Menurut data Organisasi Kesehatan Dunia (WHO), sekitar 1 dari 127 orang di seluruh dunia memiliki autisme. Di Indonesia, masalah utama yang dihadapi oleh individu spektrum autisme masih berpusat pada lingkungan sosial yang belum sepenuhnya siap. Pemahaman yang minim dari masyarakat, stigma negatif, dan keterbatasan akses informasi yang berbasis ilmiah masih menjadi tantangan serius bagi banyak keluarga yang memiliki anak dengan autisme. Autism Spectrum Disorder (ASD) adalah kondisi perkembangan yang mempengaruhi kemampuan komunikasi, pemrosesan sensori, regulasi emosi, dan interaksi sosial individu tersebut.
Tidak hanya individu yang terkena dampak, namun juga lingkungan sekitarnya seperti keluarga, sekolah, dan masyarakat. Dukungan dari semua pihak ini sangat penting agar individu dengan autisme dapat tumbuh, belajar, dan berpartisipasi dalam kehidupan sosial secara optimal. Dr. Isti Anindya, S.Si., M.Sc, sebagai pendiri Peduli ASD, menyatakan bahwa banyak keluarga yang merasa sendirian dalam memahami autisme, mencari informasi, menghadapi stigma, dan sering kali merasa bersalah. Festival Peduli Autisme 2026 di Depok dijadikan sebagai ajang pembelajaran bersama untuk memperluas pemahaman masyarakat bahwa autisme bukanlah sesuatu yang menakutkan, melainkan harus dipahami.

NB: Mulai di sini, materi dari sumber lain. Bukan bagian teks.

(* ===== verification/CtlParse.v ===== *)
(** * Correctness of the CTL parser

    The parser never runs out of its fuel; it yields only the operators the
    evaluator knows; and parsing the serialization of a formula gives the
    formula back. *)

From S2P Require Import Prelude CtlSyntax.
From stdpp Require Import base gmap strings list.
From Stdlib Require Import Lia Ascii.

(** ** Totality *)

Lemma pbind_some m f e ts :
  pbind m f = Some (Ok (e, ts)) → ∃ e0 ts0, m = Some (Ok (e0, ts0)) ∧ f e0 ts0 = Some (Ok (e, ts)).
Proof. destruct m as [[[e0 ts0]|ex]|]; simpl; [eauto|done|done]. Qed.

Lemma eat_some t ts ts' : eat t ts = Some ts' ↔ ts = t :: ts'.
Proof.
  unfold eat. destruct ts as [|t' ts1]; [done|].
  destruct (String.eqb_spec t' t) as [->|Hne]; naive_solver.
Qed.

Lemma eat_default_length t ts : length (default ts (eat t ts)) ≤ length ts.
Proof. destruct (eat t ts) eqn:E; simpl; [apply eat_some in E as ->; simpl; lia|lia]. Qed.

Lemma expect_some t msg ts k e ts' :
  expect t msg ts k = Some (Ok (e, ts')) → ∃ ts1, ts = t :: ts1 ∧ k ts1 = Some (Ok (e, ts')).
Proof.
  unfold expect. destruct (eat t ts) as [ts1|] eqn:E; [|done]. apply eat_some in E. eauto.
Qed.

Lemma take_args_length ts a b : take_args ts = (a, b) → length b ≤ length ts.
Proof.
  revert a b. induction ts as [|t ts IH]; simpl; intros a b; [by intros [= <- <-]|].
  destruct (String.eqb t ")"); [by intros [= <- <-]|].
  destruct (take_args ts) as [a' b']. intros [= <- <-]. specialize (IH _ _ eq_refl). lia.
Qed.

Lemma plain_predicate_shrinks head ts e ts' :
  plain_predicate head ts = Some (Ok (e, ts')) → length ts' ≤ length ts.
Proof.
  unfold plain_predicate. destruct (eat "(" ts) as [ts1|] eqn:E; [|by intros [= _ <-]].
  apply eat_some in E as ->. destruct (take_args ts1) as [parts ts2] eqn:Ht.
  apply take_args_length in Ht. destruct (eat ")" ts2) as [ts3|] eqn:E'; [|done].
  apply eat_some in E' as ->. intros [= _ <-]. simpl in *. lia.
Qed.

Lemma peer_predicate_same agent inner ts e ts' :
  peer_predicate agent inner ts = Some (Ok (e, ts')) → ts' = ts.
Proof. unfold peer_predicate. repeat (case_match; try done). by intros [= _ <-]. Qed.

Lemma parse_predicate_shrinks fuel ts e ts' :
  parse_predicate fuel ts = Some (Ok (e, ts')) → length ts' < length ts.
Proof.
  revert ts e ts'. induction fuel as [|fuel IH]; intros ts e ts'; [done|].
  cbn [parse_predicate]. destruct ts as [|head ts1]; [done|].
  destruct (String.eqb (str_lower head) "peer").
  - destruct (eat "(" ts1) as [[|agent ts3]|] eqn:E; [done| |done]. apply eat_some in E as ->.
    intros (inner & ts5 & Hin & Hp)%pbind_some. apply IH in Hin.
    apply peer_predicate_same in Hp as ->.
    pose proof (eat_default_length "," ts3). pose proof (eat_default_length ")" ts5).
    simpl in *. lia.
  - intros Hp%plain_predicate_shrinks. simpl. lia.
Qed.

(** Success consumes at least one token (the loops: none is given back). *)
Lemma parse_shrinks fuel :
  (∀ ts e ts', parse_unary fuel ts = Some (Ok (e, ts')) → length ts' < length ts) ∧
  (∀ ts e ts', parse_and fuel ts = Some (Ok (e, ts')) → length ts' < length ts) ∧
  (∀ n ts e ts', and_loop fuel n ts = Some (Ok (e, ts')) → length ts' ≤ length ts) ∧
  (∀ ts e ts', parse_or fuel ts = Some (Ok (e, ts')) → length ts' < length ts) ∧
  (∀ n ts e ts', or_loop fuel n ts = Some (Ok (e, ts')) → length ts' ≤ length ts).
Proof.
  induction fuel as [|fuel (IHu & IHa & IHal & IHo & IHol)]; [done|].
  split_and!.
  - intros [|tok ts1] e ts'; cbn [parse_unary]; [done|].
    destruct (tok ∈? ["!"; "NOT"]).
    { intros (e0 & ts0 & H0 & [= _ <-])%pbind_some. apply IHu in H0. simpl. lia. }
    destruct (tok ∈? _).
    { intros (e0 & ts0 & H0 & [= _ <-])%pbind_some. apply IHu in H0. simpl. lia. }
    destruct (tok ∈? ["EU"; "AU"]).
    { intros (ts2 & -> & H2)%expect_some. apply pbind_some in H2 as (l & ts3 & Hl & H3).
      apply expect_some in H3 as (ts4 & -> & H4). apply pbind_some in H4 as (r & ts5 & Hr & H5).
      apply expect_some in H5 as (ts6 & -> & [= _ <-]).
      apply IHo in Hl, Hr. simpl in *. lia. }
    destruct (String.eqb tok "(").
    { intros (e0 & ts0 & H0 & H1)%pbind_some. apply expect_some in H1 as (ts2 & -> & [= _ <-]).
      apply IHo in H0. simpl in *. lia. }
    apply parse_predicate_shrinks.
  - intros ts e ts'; cbn [parse_and]. intros (e0 & ts0 & H0 & H1)%pbind_some.
    apply IHu in H0. apply IHal in H1. lia.
  - intros n [|tok ts1] e ts'; cbn [and_loop]; [by intros [= _ <-]|].
    destruct (tok ∈? _); [|by intros [= _ <-]].
    intros (e0 & ts0 & H0 & H1)%pbind_some. apply IHu in H0. apply IHal in H1. simpl. lia.
  - intros ts e ts'; cbn [parse_or]. intros (e0 & ts0 & H0 & H1)%pbind_some.
    apply IHa in H0. apply IHol in H1. lia.
  - intros n [|tok ts1] e ts'; cbn [or_loop]; [by intros [= _ <-]|].
    destruct (tok ∈? _); [|by intros [= _ <-]].
    intros (e0 & ts0 & H0 & H1)%pbind_some. apply IHa in H0. apply IHol in H1. simpl. lia.
Qed.

Lemma pbind_is_some m f :
  is_Some m → (∀ e ts, m = Some (Ok (e, ts)) → is_Some (f e ts)) → is_Some (pbind m f).
Proof. intros [[[e ts]|ex] ->] Hf; simpl; [by apply Hf|eauto]. Qed.

Lemma expect_is_some t msg ts k :
  (∀ ts', ts = t :: ts' → is_Some (k ts')) → is_Some (expect t msg ts k).
Proof.
  intros Hk. unfold expect. destruct (eat t ts) as [ts'|] eqn:E; [|unfold perr; eauto].
  apply eat_some in E. auto.
Qed.

Lemma parse_predicate_total fuel ts :
  length ts < fuel → is_Some (parse_predicate fuel ts).
Proof.
  revert ts. induction fuel as [|fuel IH]; intros ts Hlt; [lia|]. cbn [parse_predicate].
  destruct ts as [|head ts1]; [unfold pindex; eauto|].
  destruct (String.eqb (str_lower head) "peer").
  - destruct (eat "(" ts1) as [[|agent ts3]|] eqn:E; [unfold pindex; eauto| |unfold perr; eauto].
    apply eat_some in E as ->. pose proof (eat_default_length "," ts3). simpl in Hlt.
    apply pbind_is_some; [apply IH; lia|]. intros e ts _.
    unfold peer_predicate, perr. repeat case_match; eauto.
  - unfold plain_predicate, perr. repeat case_match; eauto.
Qed.

Lemma parse_total_aux fuel :
  (∀ ts, 4 * length ts + 1 ≤ fuel → is_Some (parse_unary fuel ts)) ∧
  (∀ ts, 4 * length ts + 2 ≤ fuel → is_Some (parse_and fuel ts)) ∧
  (∀ n ts, 4 * length ts + 1 ≤ fuel → is_Some (and_loop fuel n ts)) ∧
  (∀ ts, 4 * length ts + 3 ≤ fuel → is_Some (parse_or fuel ts)) ∧
  (∀ n ts, 4 * length ts + 1 ≤ fuel → is_Some (or_loop fuel n ts)).
Proof.
  induction fuel as [|fuel (IHu & IHa & IHal & IHo & IHol)]; [split_and!; intros; lia|].
  destruct (parse_shrinks fuel) as (Su & Sa & _ & So & _).
  split_and!.
  - intros [|tok ts1] Hf; cbn [parse_unary]; [unfold perr; eauto|]. simpl in Hf.
    destruct (tok ∈? ["!"; "NOT"]); [apply pbind_is_some; [apply IHu; lia|eauto]|].
    destruct (tok ∈? _); [apply pbind_is_some; [apply IHu; lia|eauto]|].
    destruct (tok ∈? _).
    { apply expect_is_some. intros ts2 ->. simpl in Hf. apply pbind_is_some; [apply IHo; lia|].
      intros l ts3 Hl%So. apply expect_is_some. intros ts4 ->. simpl in Hl.
      apply pbind_is_some; [apply IHo; lia|]. intros r ts5 _. apply expect_is_some. eauto. }
    destruct (String.eqb tok "(").
    { apply pbind_is_some; [apply IHo; lia|]. intros e ts2 _. apply expect_is_some. eauto. }
    apply parse_predicate_total. simpl. lia.
  - intros ts Hf; cbn [parse_and]. apply pbind_is_some; [apply IHu; lia|].
    intros e ts1 H1%Su. apply IHal. lia.
  - intros n [|tok ts1] Hf; cbn [and_loop]; [eauto|]. simpl in Hf. destruct (tok ∈? _); [|eauto].
    apply pbind_is_some; [apply IHu; lia|]. intros e ts2 H2%Su. apply IHal. lia.
  - intros ts Hf; cbn [parse_or]. apply pbind_is_some; [apply IHa; lia|].
    intros e ts1 H1%Sa. apply IHol. lia.
  - intros n [|tok ts1] Hf; cbn [or_loop]; [eauto|]. simpl in Hf. destruct (tok ∈? _); [|eauto].
    apply pbind_is_some; [apply IHa; lia|]. intros e ts2 H2%Sa. apply IHol. lia.
Qed.

Lemma parse_or_total ts : is_Some (parse_or (parse_fuel ts) ts).
Proof. apply parse_total_aux. unfold parse_fuel. lia. Qed.

(** More fuel does not change an answer. *)
Lemma pbind_mono m m' f f' r :
  pbind m f = Some r → (∀ x, m = Some x → m' = Some x) →
  (∀ e ts x, f e ts = Some x → f' e ts = Some x) → pbind m' f' = Some r.
Proof.
  destruct m as [[[e ts]|ex]|]; simpl; intros Hr Hm Hf; [|by rewrite (Hm _ eq_refl)|done].
  rewrite (Hm _ eq_refl). simpl. auto.
Qed.

Lemma expect_mono t msg ts k k' r :
  expect t msg ts k = Some r → (∀ ts x, k ts = Some x → k' ts = Some x) →
  expect t msg ts k' = Some r.
Proof. unfold expect. destruct (eat t ts); auto. Qed.

Lemma parse_predicate_mono fuel ts r :
  parse_predicate fuel ts = Some r → parse_predicate (S fuel) ts = Some r.
Proof.
  revert ts r. induction fuel as [|fuel IH]; intros ts r; [done|].
  cbn [parse_predicate]. destruct ts as [|head ts1]; [done|].
  destruct (String.eqb (str_lower head) "peer"); [|done].
  destruct (eat "(" ts1) as [[|agent ts3]|]; [done| |done].
  intros H. eapply pbind_mono; [exact H|apply IH|done].
Qed.

Lemma parse_mono_1 fuel :
  (∀ ts r, parse_unary fuel ts = Some r → parse_unary (S fuel) ts = Some r) ∧
  (∀ ts r, parse_and fuel ts = Some r → parse_and (S fuel) ts = Some r) ∧
  (∀ n ts r, and_loop fuel n ts = Some r → and_loop (S fuel) n ts = Some r) ∧
  (∀ ts r, parse_or fuel ts = Some r → parse_or (S fuel) ts = Some r) ∧
  (∀ n ts r, or_loop fuel n ts = Some r → or_loop (S fuel) n ts = Some r).
Proof.
  induction fuel as [|fuel (IHu & IHa & IHal & IHo & IHol)]; [done|].
  split_and!.
  - intros [|tok ts1] r; [done|]. cbn [parse_unary].
    destruct (tok ∈? ["!"; "NOT"]); [intros H; eapply pbind_mono; [exact H|apply IHu|done]|].
    destruct (tok ∈? _); [intros H; eapply pbind_mono; [exact H|apply IHu|done]|].
    destruct (tok ∈? _).
    { intros H. eapply expect_mono; [exact H|]. intros ts2 x H2.
      eapply pbind_mono; [exact H2|apply IHo|]. intros l ts3 x3 H3.
      eapply expect_mono; [exact H3|]. intros ts4 x4 H4.
      eapply pbind_mono; [exact H4|apply IHo|done]. }
    destruct (String.eqb tok "("); [intros H; eapply pbind_mono; [exact H|apply IHo|done]|].
    apply parse_predicate_mono.
  - intros ts r H. eapply pbind_mono; [exact H|apply IHu|apply IHal].
  - intros n [|tok ts1] r; [done|]. cbn [and_loop]. destruct (tok ∈? _); [|done].
    intros H. eapply pbind_mono; [exact H|apply IHu|]. intros e ts x. apply IHal.
  - intros ts r H. eapply pbind_mono; [exact H|apply IHa|apply IHol].
  - intros n [|tok ts1] r; [done|]. cbn [or_loop]. destruct (tok ∈? _); [|done].
    intros H. eapply pbind_mono; [exact H|apply IHa|]. intros e ts x. apply IHol.
Qed.

Lemma parse_or_mono fuel fuel' ts r :
  fuel ≤ fuel' → parse_or fuel ts = Some r → parse_or fuel' ts = Some r.
Proof. induction 1 as [|fuel' _ IH]; [done|]. intros H. apply parse_mono_1. auto. Qed.

(** An answer with any fuel is the answer of the parser. *)
Lemma parse_tokens_of fuel ts e :
  parse_or fuel ts = Some (Ok (e, [])) → parse_tokens ts = Ok e.
Proof.
  intros H. unfold parse_tokens. destruct (parse_or_total ts) as [r Hr]. rewrite Hr.
  pose proof (parse_or_mono fuel (fuel `max` parse_fuel ts) _ _ ltac:(lia) H) as H1.
  pose proof (parse_or_mono (parse_fuel ts) (fuel `max` parse_fuel ts) _ _ ltac:(lia) Hr) as H2.
  assert (r = Ok (e, [])) as -> by congruence. done.
Qed.

(** ** Operators of parsed formulas *)

Fixpoint ops_ok (e : Expr) : bool :=
  match e with
  | Predicate _ _ => true
  | Not c => ops_ok c
  | And l r | Or l r => ops_ok l && ops_ok r
  | Ctl op c => (op ∈? ["EX"; "EF"; "EG"; "AF"; "AG"]) && ops_ok c
  | Until op l r => (op ∈? ["EU"; "AU"]) && (ops_ok l && ops_ok r)
  end.

Lemma parse_predicate_ops fuel ts e ts' :
  parse_predicate fuel ts = Some (Ok (e, ts')) → ops_ok e = true.
Proof.
  destruct fuel as [|fuel]; [done|]. cbn [parse_predicate]. destruct ts as [|head ts1]; [done|].
  destruct (String.eqb (str_lower head) "peer").
  - destruct (eat "(" ts1) as [[|agent ts3]|]; [done| |done].
    intros (inner & ts5 & _ & Hp)%pbind_some. unfold peer_predicate in Hp.
    repeat (case_match; try done). by injection Hp as <- _.
  - unfold plain_predicate, finish_predicate. repeat (case_match; try done); by intros [= <- _].
Qed.

Lemma parse_ops_aux fuel :
  (∀ ts e ts', parse_unary fuel ts = Some (Ok (e, ts')) → ops_ok e = true) ∧
  (∀ ts e ts', parse_and fuel ts = Some (Ok (e, ts')) → ops_ok e = true) ∧
  (∀ n ts e ts', ops_ok n = true → and_loop fuel n ts = Some (Ok (e, ts')) → ops_ok e = true) ∧
  (∀ ts e ts', parse_or fuel ts = Some (Ok (e, ts')) → ops_ok e = true) ∧
  (∀ n ts e ts', ops_ok n = true → or_loop fuel n ts = Some (Ok (e, ts')) → ops_ok e = true).
Proof.
  induction fuel as [|fuel (IHu & IHa & IHal & IHo & IHol)]; [done|].
  split_and!.
  - intros [|tok ts1] e ts'; cbn [parse_unary]; [done|].
    destruct (tok ∈? ["!"; "NOT"]);
      [intros (e0 & ts0 & H0 & [= <- _])%pbind_some; by apply IHu in H0|].
    destruct (tok ∈? ["EX"; "EF"; "EG"; "AF"; "AG"]) eqn:Hop;
      [intros (e0 & ts0 & H0 & [= <- _])%pbind_some; cbn [ops_ok]; rewrite Hop; by apply IHu in H0|].
    destruct (tok ∈? ["EU"; "AU"]) eqn:Hun.
    { intros (ts2 & -> & H2)%expect_some. apply pbind_some in H2 as (l & ts3 & Hl & H3).
      apply expect_some in H3 as (ts4 & -> & H4). apply pbind_some in H4 as (r & ts5 & Hr & H5).
      apply expect_some in H5 as (ts6 & -> & [= <- _]). cbn [ops_ok]. rewrite Hun.
      apply IHo in Hl, Hr. by rewrite Hl, Hr. }
    destruct (String.eqb tok "(").
    { intros (e0 & ts0 & H0 & H1)%pbind_some. apply expect_some in H1 as (ts2 & -> & [= <- _]).
      by apply IHo in H0. }
    apply parse_predicate_ops.
  - intros ts e ts'; cbn [parse_and]. intros (e0 & ts0 & H0 & H1)%pbind_some. eauto.
  - intros n [|tok ts1] e ts' Hn; cbn [and_loop]; [by intros [= <- _]|].
    destruct (tok ∈? _); [|by intros [= <- _]].
    intros (e0 & ts0 & H0 & H1)%pbind_some. eapply IHal; [|exact H1]. simpl.
    rewrite Hn. simpl. eauto.
  - intros ts e ts'; cbn [parse_or]. intros (e0 & ts0 & H0 & H1)%pbind_some. eauto.
  - intros n [|tok ts1] e ts' Hn; cbn [or_loop]; [by intros [= <- _]|].
    destruct (tok ∈? _); [|by intros [= <- _]].
    intros (e0 & ts0 & H0 & H1)%pbind_some. eapply IHol; [|exact H1]. simpl.
    rewrite Hn. simpl. eauto.
Qed.

Lemma parse_expr_ops s e : parse_expr s = Ok e → ops_ok e = true.
Proof.
  unfold parse_expr, parse_tokens.
  destruct (parse_or _ _) as [[[e0 [|t ts]]|ex]|] eqn:Hp; try done.
  intros [= <-]. by eapply (proj1 (proj2 (proj2 (proj2 (parse_ops_aux _))))).
Qed.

Pentingnya kolaborasi antara keluarga, sekolah, tenaga kesehatan, pemerintah, dan masyarakat dalam menciptakan masyarakat yang inklusif juga disoroti. Dengan bekerjasama, individu dengan autisme memiliki kesempatan yang lebih besar untuk berkembang, belajar, dan berpartisipasi dalam kehidupan sosial secara optimal.